SOURCE INFORMATION.
(* ===== verification/DbLib.v ===== *)
(** * The debug library: gdblib.c

    The functions of the library but for the hooks ([debug.gethook] and [debug.sethook]). *)

From stdpp Require Import gmap.
From S2P Require Import Prelude Number Object Table Heap Tm Gc Func GcSweep HeapString State Mach VmOps Do Execute Call Api Debug AuxLib TabLib BaseLib Load.

(** ** Masks of hooks *)

Definition GAFQ_MASKCALL : Z := Z.shiftl 1 0.
Definition GAFQ_MASKRET : Z := Z.shiftl 1 1.
Definition GAFQ_MASKLINE : Z := Z.shiftl 1 2.
Definition GAFQ_MASKCOUNT : Z := Z.shiftl 1 3.

Definition makemask (smask : bytes) (count : Z) : Z :=
  let mask := 0 in
  let mask := if has_option smask "c" then Z.lor mask GAFQ_MASKCALL else mask in
  let mask := if has_option smask "r" then Z.lor mask GAFQ_MASKRET else mask in
  let mask := if has_option smask "l" then Z.lor mask GAFQ_MASKLINE else mask in
  if 0 <? count then Z.lor mask GAFQ_MASKCOUNT else mask.

Definition unmakemask (mask : Z) : bytes :=
  (if negb (Z.land mask GAFQ_MASKCALL =? 0) then [chr "c"] else [])
  ++ (if negb (Z.land mask GAFQ_MASKRET =? 0) then [chr "r"] else [])
  ++ (if negb (Z.land mask GAFQ_MASKLINE =? 0) then [chr "l"] else []).

Definition LEVELS1 : Z := 12.
Definition LEVELS2 : Z := 10.

Section DbLib.

Context `{Host} `{Calls}.

Definition db_getregistry (L : pointer) : gc Z := gafq_pushvalue L GAFQ_REGISTRYINDEX;; mret 1.

Definition db_getmetatable (L : pointer) : gc Z :=
  gafqL_checkany L 1;;
  has ← gafq_getmetatable L 1;
  (if negb has then gafq_pushnil L else mret tt);;
  mret 1.

Definition db_setmetatable (L : pointer) : gc Z :=
  t ← gafq_type L 2;
  gafqL_argcheck L ((t =? GAFQ_TNIL) || (t =? GAFQ_TTABLE)) 2 "nil or table expected";;
  gafq_settop L 2;;
  gafq_setmetatable L 1;;
  gafq_pushboolean L 1;;
  mret 1.

Definition db_getfenv (L : pointer) : gc Z := gafqL_checkany L 1;; gafq_getfenv L 1;; mret 1.

Definition db_setfenv (L : pointer) : gc Z :=
  gafqL_checktype L 2 GAFQ_TTABLE;;
  gafq_settop L 2;;
  ok ← gafq_setfenv L 1;
  (if negb ok then gafqL_error L "'setfenv' cannot change environment of given object" [] else mret tt);;
  mret 1.

Definition settabss (L : pointer) (i : string) (v : option bytes) : gc unit :=
  gafq_pushstring L v;; gafq_setfield L (-2) (str i).

Definition settabsi (L : pointer) (i : string) (v : Z) : gc unit :=
  gafq_pushinteger L v;; gafq_setfield L (-2) (str i).

(** the thread that is asked about, and how many arguments name it *)
Definition getthread (L : pointer) : gc (pointer * Z) :=
  t ← gafq_tothread L 1;
  mret (match t with Some L1 => (L1, 1) | None => (L, 0) end).

Definition treatstackoption (L L1 : pointer) (fname : string) : gc unit :=
  (if L =? L1 then gafq_pushvalue L (-2);; gafq_remove L (-3) else gafq_xmove L1 L 1);;
  gafq_setfield L (-2) (str fname).

(** the fields that the options ask for *)
Definition set_fields (L L1 : pointer) (options : bytes) (ar : gafq_Debug) : gc unit :=
  (if has_option options "S" then
     settabss L "source" (Some (ar_source ar));;
     settabss L "short_src" (Some (ar_short_src ar));;
     settabsi L "linedefined" (ar_linedefined ar);;
     settabsi L "lastlinedefined" (ar_lastlinedefined ar);;
     settabss L "what" (Some (ar_what ar))
   else mret tt);;
  (if has_option options "l" then settabsi L "currentline" (ar_currentline ar) else mret tt);;
  (if has_option options "u" then settabsi L "nups" (ar_nups ar) else mret tt);;
  (if has_option options "n" then
     settabss L "name" (ar_name ar);;
     settabss L "namewhat" (Some (ar_namewhat ar))
   else mret tt);;
  (if has_option options "L" then treatstackoption L L1 "activelines" else mret tt);;
  (if has_option options "f" then treatstackoption L L1 "func" else mret tt).

Definition db_getinfo (L : pointer) : gc Z :=
  r ← getthread L;
  let '(L1, arg) := r in
  options ← gafqL_optgstring L (arg + 2) (str "flnSu");
  let options := cstr options in
  num ← gafq_isnumber L (arg + 1);
  fn ← gafq_isfunction L (arg + 1);
  r ← (if (num : bool) then
         n ← gafq_tointeger L (arg + 1);
         ar ← gafq_getstack L1 (s32 n);
         mret (match ar with Some ar => Some (options, ar) | None => None end)
       else if (fn : bool) then
         options ← gafq_pushfstring L ">%s" [AStr options];
         gafq_pushvalue L (arg + 1);;
         gafq_xmove L L1 1;;
         mret (Some (options, debug_at 0))
       else gafqL_argerror L (arg + 1) (str "function or level expected"));
  match r with
  | None => gafq_pushnil L;; mret 1
  | Some (options, ar) =>
      r ← gafq_getinfo L1 options ar;
      let '(ar, ok) := r in
      if negb ok then gafqL_argerror L (arg + 2) (str "invalid option")
      else
        gafq_createtable L 0 2;;
        set_fields L L1 options ar;;
        mret 1
  end.

Definition level_at (L L1 : pointer) (arg : Z) : gc gafq_Debug :=
  level ← gafqL_checkint L (arg + 1);
  ar ← gafq_getstack L1 level;
  match ar with Some ar => mret ar | None => gafqL_argerror L (arg + 1) (str "level out of range") end.

Definition db_getlocal (L : pointer) : gc Z :=
  r ← getthread L;
  let '(L1, arg) := r in
  ar ← level_at L L1 arg;
  n ← gafqL_checkint L (arg + 2);
  name ← gafq_getlocal L1 ar n;
  match name with
  | Some name =>
      gafq_xmove L1 L 1;;
      gafq_pushstring L (Some name);;
      gafq_pushvalue L (-2);;
      mret 2
  | None => gafq_pushnil L;; mret 1
  end.

Definition db_setlocal (L : pointer) : gc Z :=
  r ← getthread L;
  let '(L1, arg) := r in
  ar ← level_at L L1 arg;
  gafqL_checkany L (arg + 3);;
  gafq_settop L (arg + 3);;
  gafq_xmove L L1 1;;
  n ← gafqL_checkint L (arg + 2);
  name ← gafq_setlocal L1 ar n;
  gafq_pushstring L name;;
  mret 1.

Definition auxupvalue (L : pointer) (get : Z) : gc Z :=
  n ← gafqL_checkint L 2;
  gafqL_checktype L 1 GAFQ_TFUNCTION;;
  c ← gafq_iscfunction L 1;
  if (c : bool) then mret 0
  else
    name ← (if get =? 0 then gafq_setupvalue L 1 n else gafq_getupvalue L 1 n);
    match name with
    | None => mret 0
    | Some name =>
        gafq_pushstring L (Some name);;
        gafq_insert L (- (get + 1));;
        mret (get + 1)
    end.

Definition db_getupvalue (L : pointer) : gc Z := auxupvalue L 1.

Definition db_setupvalue (L : pointer) : gc Z := gafqL_checkany L 3;; auxupvalue L 0.

(** ** The traceback *)

(** [while (gafq_getstack(L1, level+LEVELS2, &ar)) level++;] *)
Fixpoint last_levels (k : nat) (L1 : pointer) (level : Z) : gc Z :=
  match k with
  | O => stuck Fuel
  | S k' =>
      ar ← gafq_getstack L1 (level + LEVELS2);
      match ar with Some _ => last_levels k' L1 (level + 1) | None => mret level end
  end.

(** a line of the traceback *)
Definition traceback_line (L L1 : pointer) (ar : gafq_Debug) : gc unit :=
  gafq_pushgstring L [10; 9];;
  r ← gafq_getinfo L1 (str "Snl") ar;
  let ar := r.1 in
  gafq_pushfstring L "%s:" [AStr (ar_short_src ar)];;
  (if 0 <? ar_currentline ar then gafq_pushfstring L "%d:" [AInt (ar_currentline ar)];; mret tt else mret tt);;
  match ar_namewhat ar, ar_name ar with
  | _ :: _, Some name => gafq_pushfstring L " in function '%s'" [AStr name];; mret tt
  | _ :: _, None => stuck Undefined
  | [], _ =>
      let c := vget 0 (ar_what ar) 0 in
      if c =? chr "m" then gafq_pushfstring L " in main chunk" [];; mret tt
      else if (c =? chr "C") || (c =? chr "t") then gafq_pushgstring L (str " ?")
      else gafq_pushfstring L " in function <%s:%d>" [AStr (ar_short_src ar); AInt (ar_linedefined ar)];; mret tt
  end.

Fixpoint traceback_loop (k : nat) (L L1 : pointer) (arg level : Z) (firstpart : bool) : gc unit :=
  match k with
  | O => stuck Fuel
  | S k' =>
      ar ← gafq_getstack L1 level;
      match ar with
      | None => mret tt
      | Some ar =>
          let level := level + 1 in
          if (LEVELS1 <? level) && firstpart then
            more ← gafq_getstack L1 (level + LEVELS2);
            level ← (match more with
                     | None => mret (level - 1)
                     | Some _ => gafq_pushgstring L [10; 9; 46; 46; 46];; last_levels rounds L1 level
                     end);
            traceback_loop k' L L1 arg level false
          else
            traceback_line L L1 ar;;
            n ← gafq_gettop L;
            gafq_concat L (n - arg);;
            traceback_loop k' L L1 arg level firstpart
      end
  end.

Definition db_errorfb (L : pointer) : gc Z :=
  r ← getthread L;
  let '(L1, arg) := r in
  num ← gafq_isnumber L (arg + 2);
  level ← (if (num : bool) then n ← gafq_tointeger L (arg + 2); gafq_pop L 1;; mret (s32 n)
           else mret (if L =? L1 then 1 else 0));
  n ← gafq_gettop L;
  isstr ← gafq_isstring L (arg + 1);
  if negb (n =? arg) && negb isstr then mret 1
  else
    gafq_pushgstring L (if n =? arg then [] else [10]);;
    gafq_pushgstring L (str "stack traceback:");;
    traceback_loop rounds L L1 arg level true;;
    n ← gafq_gettop L;
    gafq_concat L (n - arg);;
    mret 1.

(** one command is a round *)
Fixpoint db_debug_loop `{Stdio} (n : nat) (L : pointer) : gc Z :=
  match n with
  | O => stuck Fuel
  | S n' =>
      sys (c_fputs (str "gafq_debug> ") c_stderr);;
      buffer ← sys (c_fgets 250 c_stdin);
      match buffer with
      | None => mret 0
      | Some buffer =>
          let buffer := cstr buffer in
          if bool_decide (buffer = str "cont" ++ [10]) then mret 0
          else
            status ← gafqL_loadbuffer L buffer (str "=(debug command)");
            status ← (if negb (status =? 0) then mret status else gafq_pcall L 0 0 0);
            (if negb (status =? 0) then
               msg ← gafq_togstring L (-1);
               match msg with
               | None => stuck Undefined
               | Some msg => sys (c_fputs (cstr msg) c_stderr);; sys (c_fputs [10] c_stderr);; mret tt
               end
             else mret tt);;
            gafq_settop L 0;;
            db_debug_loop n' L
      end
  end.

Definition db_debug `{Stdio} (L : pointer) : gc Z := db_debug_loop rounds L.

Definition dblib : list string :=
  [ "debug"; "getfenv"; "gethook"; "getinfo"; "getlocal"; "getregistry"; "getmetatable"; "getupvalue"; "setfenv";
    "sethook"; "setlocal"; "setmetatable"; "setupvalue"; "traceback" ]%string.

(** [code] gives the address of the C function of a name *)
Definition gafqopen_debug (code : string -> Z) (L : pointer) : gc Z :=
  gafqL_register L (Some (str "debug")) ((fun s => (str s, code s)) <$> dblib);; mret 1.

End DbLib.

DIRECTIONS. Which lines of the records contain "fname"? Show each of them.

RESPONSE AREA.
Definition treatstackoption (L L1 : pointer) (fname : string) : gc unit :=
  gafq_setfield L (-2) (str fname).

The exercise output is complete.